Duality Biologics reported the preliminary clinical results from the phase (Ph) I/IIa study of DB-1305.  As of 07 Apr 2023, 44 pts (2 mg/kg, n=1; 4 mg/kg, n=20; 5 mg/kg, n=17; 6 mg/kg, n=6) were enrolled in the Ph1. The median treatment duration was 1.5 (range, 0.7-6.1) months with 25 pts (56.8%) remaining on treatment. Pts had 3 median prior lines of therapy (range, 1-6). Three patients dosed at 6 mg/kg experienced dose-limiting toxicities (i.e., stomatitis, febrile neutropenia, and white blood cell decreased), and the maximum tolerated dose was established as 5 mg/kg. The most common (≥30%) treatment-related adverse event (TRAE) was stomatitis (75.0%). The most common (≥10%) Gr≥3 TRAE was stomatitis (22.7%), while all other events were reported in ≤2 pts. No TRAE led to death. The initial PK results suggest that exposure of DB-1305 increased with dose. The half-life of DB-1305 is approximately 3-4.5 days at the dose range of 4-6 mg/kg.

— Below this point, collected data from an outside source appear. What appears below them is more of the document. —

(* ===== verification/Smac.v ===== *)
(** smac.c: compression of short messages. *)
From S2P Require Import Prelude RangeCoder RangeBits RangeSim RangeCodec RangeRun Charset Interpolative NonAlpha.
From S2P Require Import Unicode PackedStats LCAlpha CaseModel PackedAscii.
Local Open Scope Z_scope.
Local Open Scope succinct_scope.

(** [0.05*0xffffff] *)
Definition probPackedASCII : Z := 0xffffff * 5 / 100.

Section Smac.
Context `{M : Memory}.

(** ** Decoding *)

(** [for(i=1;m[i-1]&&(i<2048);i++)]: the bytes of a raw message after the first
    one; [last] is [m[i-1]] *)
Fixpoint decode_raw (fuel : nat) (last : Z) (c : range_coder) : list Z * range_coder :=
  match fuel with
  | O => ([], c)
  | S fuel =>
      if nz last then
        let '(r, c) := range_decode_equiprobable c 256 in
        if (r =? -1) || (r =? 0xff) then ([], c)
        else let '(m, c) := decode_raw fuel (u8 r) c in (u8 r :: m, c)
      else ([], c)
  end.

(** the loop that puts the characters in their places; [np] and [ap] are
    [nonAlphaPointer] and [alphaPointer] *)
Fixpoint reintegrate (n : nat) (i np ap : Z) (positions values : list Z) (nonAlphaCount : Z) (alpha : list Z) : list Z :=
  match n with
  | O => []
  | S n =>
      if (np <? nonAlphaCount) && (rd positions np =? i)
      then rd values np :: reintegrate n (i + 1) (np + 1) ap positions values nonAlphaCount alpha
      else rd alpha ap :: reintegrate n (i + 1) np (ap + 1) positions values nonAlphaCount alpha
  end.

(** The three branches of stats3_decompress_bits.  The result is the message
    and its length, with [return 0]; [None]: the process exits. *)
Definition decompress_raw (b7 b6 : Z) (c : range_coder) : option (list Z * Z) * range_coder :=
  let '(b5to0, c) := range_decode_equiprobable c 64 in
  let first := u8 (Z.lor (Z.lor b5to0 (Z.shiftl b6 6)) (Z.shiftl b7 7)) in
  let '(m, c) := decode_raw 2047 first c in
  let i := 1 + Z.of_nat (length m) in
  (Some (first :: m, i - 1), c).

Definition decompress_packed (encodedLength : Z) (c : range_coder) : option (list Z * Z) * range_coder :=
  let '(m, c) := decodePackedASCII (Z.to_nat encodedLength) c in
  (Some (m, encodedLength), c).

(** the characters have been decoded *)
Definition decompress_finish (encodedLength : Z) (positions values : list Z) (nonAlphaCount : Z)
    (cased : option (list Z)) : option (list Z * Z) :=
  match cased with
  | None => None
  | Some cased =>
      let alphaCount := encodedLength - nonAlphaCount in
      let alpha := mungeCase cased in
      let m16 := reintegrate (Z.to_nat (alphaCount + nonAlphaCount)) 0 0 0 positions values nonAlphaCount alpha in
      let '(_, m) := utf16toutf8 m16 in
      Some (m, Z.of_nat (length m))
  end.

Definition decompress_text (h : stats_handle) (encodedLength : Z) (nonAlpha : list Z * list Z * Z) (c : range_coder)
  : option (list Z * Z) * range_coder :=
  let '(positions, values, nonAlphaCount) := nonAlpha in
  let alphaCount := encodedLength - nonAlphaCount in
  let '(lower, c) := decodeLCAlphaSpace (vector_of h) (page_of h) alphaCount c in
  let '(cased, c) := decodeCaseModel1 h (snd lower) c in
  (decompress_finish encodedLength positions values nonAlphaCount cased, c).

Definition decompress_model1 (h : stats_handle) (encodedLength : Z) (c : range_coder) : option (list Z * Z) * range_coder :=
  let '(nonAlpha, c) := decodeNonAlpha (garbage 1024) encodedLength c in
  decompress_text h encodedLength nonAlpha c.

Definition decompress_cooked (h : stats_handle) (notPackedASCII encodedLength : Z) (c : range_coder)
  : option (list Z * Z) * range_coder :=
  if notPackedASCII =? 0 then decompress_packed encodedLength c else decompress_model1 h encodedLength c.

Definition stats3_decompress_bits (h : stats_handle) (c : range_coder) : option (list Z * Z) * range_coder :=
  let '(b7, c) := range_decode_equiprobable c 2 in
  let '(b6, c) := range_decode_equiprobable c 2 in
  if nz b7 && negb (nz b6) then
    let '(notPackedASCII, c) := range_decode_symbol c [probPackedASCII] 2 in
    let '(encodedLength, c) := range_decode_symbol c (messagelengths h) 1024 in
    decompress_cooked h notPackedASCII encodedLength c
  else decompress_raw b7 b6 c.

(** a coder that reads the bytes [inp]; the rest of its buffer is fresh *)
Definition stats3_decoder (inp : list Z) : range_coder :=
  let inlen := Z.of_nat (length inp) in
  let c := range_new_coder (garbage (inlen * 2)) (inlen * 2) in
  let bs := inp ++ skipn (length inp) (bit_stream c) in
  range_decode_prefetch
    (RangeCoder 0 0xffffffff (value c) (underflow c) (errors c) (decodingP c) (norescale c)
       bs (inlen * 8) 0 (out_of_bits c)).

The average systemic ADC/payload molar ratio is approximately 80, indicating ADC stability in systemic circulation. As of cut-off date, 7 pts (non-small cell lung cancer [NSCLC], n=6; fallopian tube cancer, n=1) had partial responses, 4 confirmed, and 3 requiring further confirmation. The objective response rate (ORR) was 30.4% (7/23), and disease control rate (DCR) was 87.0% (20/23). Thirteen NSCLC pts had an ORR of 46.2% (6/13), with a DCR of 92.3% (12/13).

BAT8008

Bio-Thera presented the preclinical data at the SABCS. BAT8008 consists of an enzymatically cleavable linker and a topoisomerase I inhibitor as the payload, with DAR of 6. BAT8008 demonstrated potent in vitro cell growth inhibitory activity to Trop2-positive cells with IC50 values of < 1 nM. In an in vitro bystander killing assay, proliferation of Trop-2-negative cells was potently inhibited by addition/transfer of culture medium of BAT8008-treated Trop-2-positive cells, but not that of BAT8008-treated Trop-2-negative cells, indicating the bystander killing effect of the released payload in the culture medium. Less than 0.1% of the payload was released from BAT8008 when incubated with human or monkey plasma for 7 days in 37°C, suggesting the stability of BAT8008 in blood circulation. Single dose of BAT8008 at 1 and 2.5 mg/kg could inhibit 73% and 81% tumor growth in the Trop-2-positive MDA-MB-468 and MX-1 xenograft mice model, respectively. BAT8008 also demonstrated superior tumor inhibition activity than a modified ADC using Daiichi’s ADC technology or Trodelvy in a pancreatic BxPC-3 xenograft mice model. In addition, BAT8008 showed favorable pharmacokinetic and safety profiles in cynomolgus monkeys with the highest non-severely toxic dose (HNSTD) of at least 25 mg/kg when dosed once every two weeks for 3 times. Together these results indicate that BAT8008 could potentially provide a therapeutic benefit to treat TROP2-positive breast cancers in clinical trial.

GQ1010

GeneQuantum reported the preclinical characterization of GQ1010. GQ1010 demonstrated more potent in vitro cytotoxicity than DS1062 in diverse Trop2+ cancer cell lines tested. GQ1010 also exhibited superior bystander killing than DS1062. GQ1010 further demonstrated strong in vivo antitumor activities in different CDX models including TNBC, gastric, head and neck (H&N) and pancreatic cancer, and the efficacies were better than DS1062 and Trodelvy®, consistent with the in vitro data. Ex vivo plasma stability data confirmed GQ1010 contains highly stable linker with a minimal DAR reduction and payload shedding, indicating expanded therapeutic window than the benchmark ADCs. Free payload distribution analysis in NCI-N87 model showed high target-specific payload delivery and ~90X payload enrichment in tumor than in plasma, confirming minimal shedding of the payload from GQ1010 during circulation in vivo. In the monkey toxicity study, GQ1010 demonstrated excellent safety without signal of interstitial lung disease (ILD) up to 80 mg/kg dosing.